__TASK DIRECTIONS__
From the records below, extract only the lines running from the line with "- cbn [new_meta" to the line with "destruct (rs_blocks A !! id) as [b|] eqn:Hb.", both lines included, reproducing them exactly.

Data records
BEGIN

Lemma get_if id s A t : repo_rep s A → clock_ok s t →
  if_returns (spec_returns (OpGet id) t A) (get id s).
Proof.
  intros (Hok & Hview & Hmetas & Hlru & _) [Hclock _]. unfold get. rewrite ss_get_law. cbn [spec_returns].
  destruct (rs_blocks A !! id) as [b|] eqn:Hb; rewrite <- Hview in Hb.
  2:{ rewrite (main_absent s id Hok Hb). by eexists. }
  destruct (view_lookup s id b Hok Hb) as (-> & Hskip & Hid).
  apply if_returns_bind.
  2:{ intros s1 _. rewrite from_slice_to_vec, Hskip. rewrite decide_False; [by eexists|].
      intros Hne. apply Hne. rewrite <- Hid, <- Hskip. apply id_ok_skip. }
  unfold touch. rewrite (meta_get_rep s _ id Hmetas). cbn [mbind outcome_bind].
  destruct (rs_metas A !! id) as [m|] eqn:Hm; [|by eexists].
  unfold evictable at 1. destruct (BlockMeta_synced m) eqn:Hs; [|by eexists]. cbn [andb].
  rewrite Hclock. cbn [mbind outcome_bind]. destruct (BlockMeta_pin m) eqn:Hp; cbn [negb orb].
  { destruct (meta_put_returns id {| BlockMeta_pin := true; BlockMeta_last_used := t;
      BlockMeta_synced := true |} s) as [s1 Hs1]. exists s1. exact Hs1. }
  destruct (remove_evictable id s _ m Hlru Hm) as (db & -> & Hdb);
    [unfold evictable; by rewrite Hs, Hp|]. cbn [mbind outcome_bind].
  apply if_returns_bind; [by apply add_to_lru_if|]. intros s1 _. apply meta_put_returns.
Qed.
Lemma put_if b s A : op_takes (OpPut b) A → returns (put b s).
Proof.
  intros [_ Hfits]. unfold put, main_put. cbv zeta.
  destruct (ss_put_fits (main_store s) _ _ Hfits) as [db ->]. cbn [unwrap mbind outcome_bind].
  destruct (Block_expiry b) as [e|]; [|by eexists]. unfold expiry_put.
  destruct (mi_put_fits (expiry_store (set_main s db)) e _ (Hmi (Block_id b))) as [db' ->]. by eexists.
Qed.
Lemma set_pin_if id add s A t : repo_rep s A →
  if_returns (spec_returns (OpSetPin id add) t A) (set_pin id add s).
Proof.
  intros (_ & _ & Hmetas & Hlru & _). unfold set_pin. rewrite (meta_get_rep s _ id Hmetas).
  cbn [mbind outcome_bind spec_returns]. destruct (rs_metas A !! id) as [m|] eqn:Hm.
  2:{ destruct add; [|by eexists]. cbn [if_returns].
      destruct (meta_put_returns id (new_meta true) s) as [s1 Hs1].
      change (meta_put (to_vec id) {| BlockMeta_pin := true; BlockMeta_last_used := uint_wrap 32 0;
        BlockMeta_synced := false |} s) with (meta_put (to_vec id) (new_meta true) s). rewrite Hs1. by eexists. }
  case_bool_decide as Hadd.
  { assert (Hret : add || negb (BlockMeta_pin m && BlockMeta_synced m) = true) by (subst add; by destruct (BlockMeta_pin m)).
    rewrite Hret. by eexists. }
  cbn [BlockMeta_synced]. destruct (BlockMeta_synced m) eqn:Hs; cycle 1.
  { rewrite andb_false_r, orb_true_r. cbn [if_returns mbind outcome_bind].
    edestruct (meta_put_returns id) as [s1 ->]. by eexists. }
  apply if_returns_bind; [|intros s1 _; edestruct (meta_put_returns id) as [s2 ->]; by eexists].
  destruct (BlockMeta_pin m) eqn:Hp, add; try done; cbn [andb negb orb].
  - by apply add_to_lru_if.
  - cbn [BlockMeta_last_used]. destruct (remove_evictable id s _ m Hlru Hm) as (db & -> & _);
      [unfold evictable; by rewrite Hs, Hp|].
    by eexists.
Qed.
Lemma synced_if id when s A t : repo_rep s A → clock_ok s t →
  if_returns (spec_returns (OpSynced id when) t A) (has_been_synced id when s).
Proof.
  intros (_ & _ & Hmetas & Hlru & _) [Hclock _]. unfold has_been_synced.
  rewrite (meta_get_rep s _ id Hmetas). cbn [mbind outcome_bind].
  assert (match when with None => now_timestamp (clock s) | Some w => Ret w end = Ret (default t when))
    as -> by by destruct when.
  cbn [mbind outcome_bind spec_returns]. set (now := default t when).
  destruct (rs_metas A !! id) as [m|];
    [change (default (new_meta false) (Some m)) with m|change (default (new_meta false) None) with (new_meta false)];
    cbv zeta.
  - destruct (BlockMeta_synced m); [eexists; reflexivity|]. cbn [orb].
    apply if_returns_bind; [|intros s1 _; edestruct (meta_put_returns id) as [s2 ->]; by eexists].
    destruct (BlockMeta_pin m); [eexists; reflexivity|]. by apply add_to_lru_if.
  - cbn [new_meta BlockMeta_synced BlockMeta_pin orb].
    apply if_returns_bind; [by apply add_to_lru_if|]. intros s1 _.
    edestruct (meta_put_returns id) as [s2 ->]. by eexists.
Qed.
Lemma del_if id s A t : repo_rep s A → times_ok A →
  if_returns (spec_returns (OpDel id) t A) (del id s).
Proof.
  intros Hrep Hwf. pose proof Hrep as (Hok & Hview & _). cbn [spec_returns].
  destruct (rs_blocks A !! id) as [b|] eqn:Hb.
  2:{ unfold del. rewrite ss_get_law, main_absent by (done || congruence). by eexists. }
  destruct (is_pinned_dec A id) as [Hpin|Hpin].
  - pose proof Hpin as (m & -> & -> & ->). by apply (del_pinned_panics id s A b).
  - pose proof (del_unpinned id s A b Hrep Hwf Hb Hpin) as Hret.
    destruct (rs_metas A !! id) as [m|] eqn:Hm; [|done].
    destruct (BlockMeta_synced m) eqn:Hs; [|done]. destruct (BlockMeta_pin m) eqn:Hp; [|done].
    destruct Hpin. by exists m.
Qed.

Lemma run_op_if op s A t : repo_rep s A → times_ok A → clock_ok s t → op_takes op A →
  if_returns (spec_returns op t A) (run_op op s).
Proof.
  intros Hrep Hwf Hc Hop.
  destruct op as [id|b|id|id add|id when]; cbn [run_op];
    (apply if_returns_bind; [|intros [r s1] _; by eexists]).
  - by apply get_if.
  - by apply (put_if b s A).
  - by apply del_if.
  - by apply set_pin_if.
  - by apply synced_if.
Qed.

Lemma times_insert B M id m : times_ok {| rs_blocks := B; rs_metas := M |} →
  (uint_N (BlockMeta_last_used m) =? 0)%N = negb (BlockMeta_synced m) →
  times_ok {| rs_blocks := B; rs_metas := <[id := m]> M |}.
Proof.
  intros HM Hm j n Hj. cbn in Hj. apply lookup_insert_Some in Hj as [[_ <-]|[_ Hj]]; [done|by apply (HM j)].
Qed.
Lemma spec_op_times op t A : times_ok A → op_takes op A → uint_N t ≠ 0%N → times_ok (spec_op op t A).
Proof.
  destruct A as [B M]. intros HM Hop Ht%N.eqb_neq. unfold spec_op.
  destruct op as [id|b|id|id add|id when]; cbn [spec_blocks spec_metas rs_blocks rs_metas].
  - destruct (B !! id), (M !! id) as [m|]; try done. destruct (BlockMeta_synced m); [|done].
    by apply times_insert.
  - done.
  - destruct (B !! id); [|done]. intros j m Hm. cbn in Hm.
    apply lookup_delete_Some in Hm as [_ Hm]. by apply (HM j).
  - destruct (M !! id) as [m|] eqn:Hm; [|destruct add; [|done]]; apply times_insert; try done.
    exact (HM id m Hm).
  - destruct (BlockMeta_synced _); [done|]. apply times_insert; [done|].
    destruct when; cbn; [by apply N.eqb_neq|done].
Qed.

(** C20: whatever is done with an LMDB store, with blocks that are stored or not, it panics
    exactly where the specification says: where a block is used, unpinned or synced in the
    minute in which another that does not sort before it was last used, and where a block
    that is pinned and was synced is deleted. Until then every answer, block, pin,
    synchronization and time of use is as the operations say, and the two indexes agree with
    them: the list of used blocks holds exactly the blocks that were marked as synced and are
    not pinned, each under the time of its last use, and the expiry database exactly the
    stored blocks that expire, each under its expiry. *)
Theorem LmdbRepoStore_indexes ops s A t :
  repo_rep s A → times_ok A → clock_ok s t → ops_take ops t A →
  match spec_run ops t A with
  | Some (rs, A') => ∃ s', run_ops ops s = Ret (rs, s') ∧ repo_rep s' A' ∧ times_ok A'
  | None => run_ops ops s = Panic
  end.
Proof.
  revert s A t. induction ops as [|[op|secs] ops IH]; intros s A t Hrep Hwf Hc Hops;
    cbn [run_ops spec_run ops_take] in *.
  - by exists s.
  - destruct Hops as [Hop Hops]. pose proof (run_op_if op s A t Hrep Hwf Hc Hop) as Hif.
    destruct (spec_returns op t A); [|by rewrite Hif]. destruct Hif as [[r s1] Hrun].
    destruct (run_op_rep op s A t r s1 Hrep Hwf Hc) as (-> & Hrep1 & Hclock); [|done|].
    { intros b ->. apply Hop. }
    specialize (IH s1 (spec_op op t A) t Hrep1 (spec_op_times op t A Hwf Hop (proj2 Hc))).
    rewrite Hrun. cbn [mbind outcome_bind].
    destruct (spec_run ops t (spec_op op t A)) as [[rs A']|]; cbn [mbind option_bind];
      [destruct IH as (s' & -> & ?); [|by apply Hops|by exists s']|rewrite IH; [done| |by apply Hops]];
      unfold clock_ok; by rewrite Hclock.
  - destruct Hops as (t' & Ht & Hne & Hops). rewrite Ht. by apply IH.
Qed.
End Indexes.

(** ** Examples *)

Module IndexesExamples.
Import BareTypes.Instances NetBare.NetInstances LmdbMem LmdbExamples EvictExamples.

END

__REPLY__
  - cbn [new_meta BlockMeta_synced BlockMeta_pin orb].
    apply if_returns_bind; [by apply add_to_lru_if|]. intros s1 _.
    edestruct (meta_put_returns id) as [s2 ->]. by eexists.
Qed.
Lemma del_if id s A t : repo_rep s A → times_ok A →
  if_returns (spec_returns (OpDel id) t A) (del id s).
Proof.
  intros Hrep Hwf. pose proof Hrep as (Hok & Hview & _). cbn [spec_returns].
  destruct (rs_blocks A !! id) as [b|] eqn:Hb.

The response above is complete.